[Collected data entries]
◆ ◆ ◆ ◆ ◆
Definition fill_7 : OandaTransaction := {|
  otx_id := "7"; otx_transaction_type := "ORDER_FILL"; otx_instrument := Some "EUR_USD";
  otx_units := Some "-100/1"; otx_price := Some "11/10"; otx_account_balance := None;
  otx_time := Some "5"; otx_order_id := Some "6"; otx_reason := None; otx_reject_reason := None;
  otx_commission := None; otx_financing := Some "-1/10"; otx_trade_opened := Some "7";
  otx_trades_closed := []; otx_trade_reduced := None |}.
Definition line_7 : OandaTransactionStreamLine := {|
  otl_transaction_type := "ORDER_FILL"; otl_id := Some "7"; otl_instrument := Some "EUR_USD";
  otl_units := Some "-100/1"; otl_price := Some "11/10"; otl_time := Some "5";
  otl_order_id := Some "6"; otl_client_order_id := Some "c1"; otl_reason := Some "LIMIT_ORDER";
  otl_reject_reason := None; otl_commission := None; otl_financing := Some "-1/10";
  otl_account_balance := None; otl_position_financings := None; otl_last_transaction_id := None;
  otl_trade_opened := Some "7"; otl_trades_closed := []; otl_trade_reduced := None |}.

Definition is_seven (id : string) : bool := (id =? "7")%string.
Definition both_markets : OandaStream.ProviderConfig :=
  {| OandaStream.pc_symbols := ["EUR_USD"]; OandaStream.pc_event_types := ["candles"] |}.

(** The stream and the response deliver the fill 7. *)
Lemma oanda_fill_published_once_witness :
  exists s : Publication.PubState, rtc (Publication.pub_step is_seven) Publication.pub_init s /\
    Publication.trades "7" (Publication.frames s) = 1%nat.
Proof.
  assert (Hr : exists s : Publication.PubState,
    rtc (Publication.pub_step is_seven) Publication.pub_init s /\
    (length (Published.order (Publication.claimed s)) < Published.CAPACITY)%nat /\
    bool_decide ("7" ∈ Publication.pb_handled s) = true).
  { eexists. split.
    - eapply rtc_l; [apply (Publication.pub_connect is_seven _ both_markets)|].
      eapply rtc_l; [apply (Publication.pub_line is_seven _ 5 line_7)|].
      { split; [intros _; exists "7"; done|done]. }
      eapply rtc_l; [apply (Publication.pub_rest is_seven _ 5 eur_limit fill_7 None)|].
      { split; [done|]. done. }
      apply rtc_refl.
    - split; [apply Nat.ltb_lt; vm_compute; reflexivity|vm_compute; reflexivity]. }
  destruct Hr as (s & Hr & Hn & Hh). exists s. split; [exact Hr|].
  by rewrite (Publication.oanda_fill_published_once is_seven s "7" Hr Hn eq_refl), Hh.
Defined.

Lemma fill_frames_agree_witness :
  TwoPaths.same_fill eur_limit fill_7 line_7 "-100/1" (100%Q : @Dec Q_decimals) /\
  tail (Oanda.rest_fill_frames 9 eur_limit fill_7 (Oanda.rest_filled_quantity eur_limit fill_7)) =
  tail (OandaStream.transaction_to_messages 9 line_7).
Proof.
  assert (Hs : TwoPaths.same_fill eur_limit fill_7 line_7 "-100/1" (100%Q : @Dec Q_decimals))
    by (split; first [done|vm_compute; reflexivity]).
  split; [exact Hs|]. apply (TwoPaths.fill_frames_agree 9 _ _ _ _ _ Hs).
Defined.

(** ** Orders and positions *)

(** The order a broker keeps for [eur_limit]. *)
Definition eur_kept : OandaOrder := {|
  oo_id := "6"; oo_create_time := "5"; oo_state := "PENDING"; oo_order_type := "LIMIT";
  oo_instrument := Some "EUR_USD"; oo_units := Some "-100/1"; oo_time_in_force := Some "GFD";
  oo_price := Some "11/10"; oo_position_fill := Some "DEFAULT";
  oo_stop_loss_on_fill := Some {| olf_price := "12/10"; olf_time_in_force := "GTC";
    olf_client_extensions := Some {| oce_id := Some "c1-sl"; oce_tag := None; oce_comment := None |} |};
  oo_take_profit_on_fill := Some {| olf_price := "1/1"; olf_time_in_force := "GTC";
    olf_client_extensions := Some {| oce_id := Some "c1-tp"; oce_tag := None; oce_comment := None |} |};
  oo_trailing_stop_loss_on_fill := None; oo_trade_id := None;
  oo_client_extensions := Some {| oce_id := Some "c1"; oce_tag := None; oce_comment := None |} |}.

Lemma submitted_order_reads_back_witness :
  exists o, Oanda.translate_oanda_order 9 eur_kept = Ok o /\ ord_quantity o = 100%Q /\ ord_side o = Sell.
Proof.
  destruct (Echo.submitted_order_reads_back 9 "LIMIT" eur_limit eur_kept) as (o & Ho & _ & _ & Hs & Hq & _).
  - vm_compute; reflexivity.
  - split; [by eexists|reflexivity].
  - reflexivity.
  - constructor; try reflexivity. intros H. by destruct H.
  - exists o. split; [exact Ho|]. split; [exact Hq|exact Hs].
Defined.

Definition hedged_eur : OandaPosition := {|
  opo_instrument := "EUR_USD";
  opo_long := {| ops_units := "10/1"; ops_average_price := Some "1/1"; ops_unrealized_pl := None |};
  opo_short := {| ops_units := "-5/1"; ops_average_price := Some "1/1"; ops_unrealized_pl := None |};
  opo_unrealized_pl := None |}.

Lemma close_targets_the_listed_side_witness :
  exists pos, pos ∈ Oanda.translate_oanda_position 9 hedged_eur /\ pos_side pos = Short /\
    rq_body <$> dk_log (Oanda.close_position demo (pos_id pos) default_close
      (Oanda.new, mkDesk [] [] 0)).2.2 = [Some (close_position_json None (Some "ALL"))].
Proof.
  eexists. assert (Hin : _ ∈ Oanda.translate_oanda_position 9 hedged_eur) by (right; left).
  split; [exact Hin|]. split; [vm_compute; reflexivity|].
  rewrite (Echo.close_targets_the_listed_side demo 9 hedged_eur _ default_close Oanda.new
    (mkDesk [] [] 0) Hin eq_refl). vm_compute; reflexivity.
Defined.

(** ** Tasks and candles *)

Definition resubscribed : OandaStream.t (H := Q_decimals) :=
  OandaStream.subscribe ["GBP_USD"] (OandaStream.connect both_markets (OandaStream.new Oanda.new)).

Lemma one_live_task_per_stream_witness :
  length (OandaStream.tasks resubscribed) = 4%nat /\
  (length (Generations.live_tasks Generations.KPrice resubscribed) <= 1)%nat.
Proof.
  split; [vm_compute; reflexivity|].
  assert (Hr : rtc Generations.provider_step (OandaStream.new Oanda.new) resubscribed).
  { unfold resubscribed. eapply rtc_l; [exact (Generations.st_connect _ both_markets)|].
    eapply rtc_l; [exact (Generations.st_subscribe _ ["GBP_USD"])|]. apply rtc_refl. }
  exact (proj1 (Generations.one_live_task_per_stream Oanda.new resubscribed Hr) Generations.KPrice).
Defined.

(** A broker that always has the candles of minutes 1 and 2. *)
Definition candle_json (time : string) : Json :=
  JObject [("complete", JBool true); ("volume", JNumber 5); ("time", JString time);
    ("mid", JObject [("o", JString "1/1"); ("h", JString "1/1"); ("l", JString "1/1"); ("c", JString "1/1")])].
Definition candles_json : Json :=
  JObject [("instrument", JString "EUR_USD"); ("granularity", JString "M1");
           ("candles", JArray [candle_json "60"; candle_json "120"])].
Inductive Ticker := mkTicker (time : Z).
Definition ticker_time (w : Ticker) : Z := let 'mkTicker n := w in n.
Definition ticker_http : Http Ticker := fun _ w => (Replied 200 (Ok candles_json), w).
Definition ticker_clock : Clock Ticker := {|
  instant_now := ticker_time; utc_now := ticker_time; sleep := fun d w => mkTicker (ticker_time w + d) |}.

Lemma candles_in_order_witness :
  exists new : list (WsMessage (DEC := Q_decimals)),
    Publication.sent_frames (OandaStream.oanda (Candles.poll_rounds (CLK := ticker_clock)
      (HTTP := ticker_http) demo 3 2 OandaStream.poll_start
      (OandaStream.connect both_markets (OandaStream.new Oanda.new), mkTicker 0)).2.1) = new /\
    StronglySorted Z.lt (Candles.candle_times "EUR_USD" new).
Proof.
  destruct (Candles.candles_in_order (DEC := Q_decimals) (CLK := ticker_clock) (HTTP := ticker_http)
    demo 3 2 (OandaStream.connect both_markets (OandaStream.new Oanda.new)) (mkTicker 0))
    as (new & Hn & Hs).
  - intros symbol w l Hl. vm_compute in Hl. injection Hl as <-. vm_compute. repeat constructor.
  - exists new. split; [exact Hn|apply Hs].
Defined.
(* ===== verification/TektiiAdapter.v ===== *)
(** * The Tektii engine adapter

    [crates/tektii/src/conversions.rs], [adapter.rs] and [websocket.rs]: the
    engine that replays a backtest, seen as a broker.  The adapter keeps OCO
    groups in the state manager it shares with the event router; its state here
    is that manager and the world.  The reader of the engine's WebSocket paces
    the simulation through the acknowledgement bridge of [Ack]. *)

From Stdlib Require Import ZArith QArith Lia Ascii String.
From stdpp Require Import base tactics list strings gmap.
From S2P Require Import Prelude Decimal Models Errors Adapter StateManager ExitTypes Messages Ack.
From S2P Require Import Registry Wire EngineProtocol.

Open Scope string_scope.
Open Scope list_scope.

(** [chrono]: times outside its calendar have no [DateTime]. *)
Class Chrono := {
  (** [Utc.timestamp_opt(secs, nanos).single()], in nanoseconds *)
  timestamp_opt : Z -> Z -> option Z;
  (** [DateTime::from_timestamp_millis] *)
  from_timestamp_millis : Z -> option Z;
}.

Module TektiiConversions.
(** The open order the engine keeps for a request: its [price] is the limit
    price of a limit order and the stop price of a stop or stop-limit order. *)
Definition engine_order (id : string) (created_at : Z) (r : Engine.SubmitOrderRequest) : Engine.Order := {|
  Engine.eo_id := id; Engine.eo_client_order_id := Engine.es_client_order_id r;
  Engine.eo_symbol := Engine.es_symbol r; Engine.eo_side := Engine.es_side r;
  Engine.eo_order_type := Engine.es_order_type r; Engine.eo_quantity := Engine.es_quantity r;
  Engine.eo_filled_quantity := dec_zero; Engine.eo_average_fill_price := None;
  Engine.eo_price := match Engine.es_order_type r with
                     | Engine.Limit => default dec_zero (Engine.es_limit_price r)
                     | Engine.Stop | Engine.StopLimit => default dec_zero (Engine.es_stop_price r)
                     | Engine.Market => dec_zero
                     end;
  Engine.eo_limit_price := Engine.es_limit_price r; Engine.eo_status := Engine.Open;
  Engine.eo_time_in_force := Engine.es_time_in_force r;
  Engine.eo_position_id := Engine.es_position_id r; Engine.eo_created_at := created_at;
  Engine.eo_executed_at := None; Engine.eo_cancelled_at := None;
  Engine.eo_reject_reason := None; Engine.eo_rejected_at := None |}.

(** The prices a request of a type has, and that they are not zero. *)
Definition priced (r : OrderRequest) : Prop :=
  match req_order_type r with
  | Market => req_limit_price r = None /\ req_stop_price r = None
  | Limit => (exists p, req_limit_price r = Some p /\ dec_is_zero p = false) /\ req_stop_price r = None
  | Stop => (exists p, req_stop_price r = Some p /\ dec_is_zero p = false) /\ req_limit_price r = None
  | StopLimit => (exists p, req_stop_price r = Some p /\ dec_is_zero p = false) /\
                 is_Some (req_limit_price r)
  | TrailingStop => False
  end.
◆ ◆ ◆ ◆ ◆
Activity => Reproduce exactly the lines that run from the start of the records to the line with "- split; [apply", both included.

Solved exercise =>
Definition fill_7 : OandaTransaction := {|
  otx_id := "7"; otx_transaction_type := "ORDER_FILL"; otx_instrument := Some "EUR_USD";
  otx_units := Some "-100/1"; otx_price := Some "11/10"; otx_account_balance := None;
  otx_time := Some "5"; otx_order_id := Some "6"; otx_reason := None; otx_reject_reason := None;
  otx_commission := None; otx_financing := Some "-1/10"; otx_trade_opened := Some "7";
  otx_trades_closed := []; otx_trade_reduced := None |}.
Definition line_7 : OandaTransactionStreamLine := {|
  otl_transaction_type := "ORDER_FILL"; otl_id := Some "7"; otl_instrument := Some "EUR_USD";
  otl_units := Some "-100/1"; otl_price := Some "11/10"; otl_time := Some "5";
  otl_order_id := Some "6"; otl_client_order_id := Some "c1"; otl_reason := Some "LIMIT_ORDER";
  otl_reject_reason := None; otl_commission := None; otl_financing := Some "-1/10";
  otl_account_balance := None; otl_position_financings := None; otl_last_transaction_id := None;
  otl_trade_opened := Some "7"; otl_trades_closed := []; otl_trade_reduced := None |}.

Definition is_seven (id : string) : bool := (id =? "7")%string.
Definition both_markets : OandaStream.ProviderConfig :=
  {| OandaStream.pc_symbols := ["EUR_USD"]; OandaStream.pc_event_types := ["candles"] |}.

(** The stream and the response deliver the fill 7. *)
Lemma oanda_fill_published_once_witness :
  exists s : Publication.PubState, rtc (Publication.pub_step is_seven) Publication.pub_init s /\
    Publication.trades "7" (Publication.frames s) = 1%nat.
Proof.
  assert (Hr : exists s : Publication.PubState,
    rtc (Publication.pub_step is_seven) Publication.pub_init s /\
    (length (Published.order (Publication.claimed s)) < Published.CAPACITY)%nat /\
    bool_decide ("7" ∈ Publication.pb_handled s) = true).
  { eexists. split.
    - eapply rtc_l; [apply (Publication.pub_connect is_seven _ both_markets)|].
      eapply rtc_l; [apply (Publication.pub_line is_seven _ 5 line_7)|].
      { split; [intros _; exists "7"; done|done]. }
      eapply rtc_l; [apply (Publication.pub_rest is_seven _ 5 eur_limit fill_7 None)|].
      { split; [done|]. done. }
      apply rtc_refl.
    - split; [apply Nat.ltb_lt; vm_compute; reflexivity|vm_compute; reflexivity]. }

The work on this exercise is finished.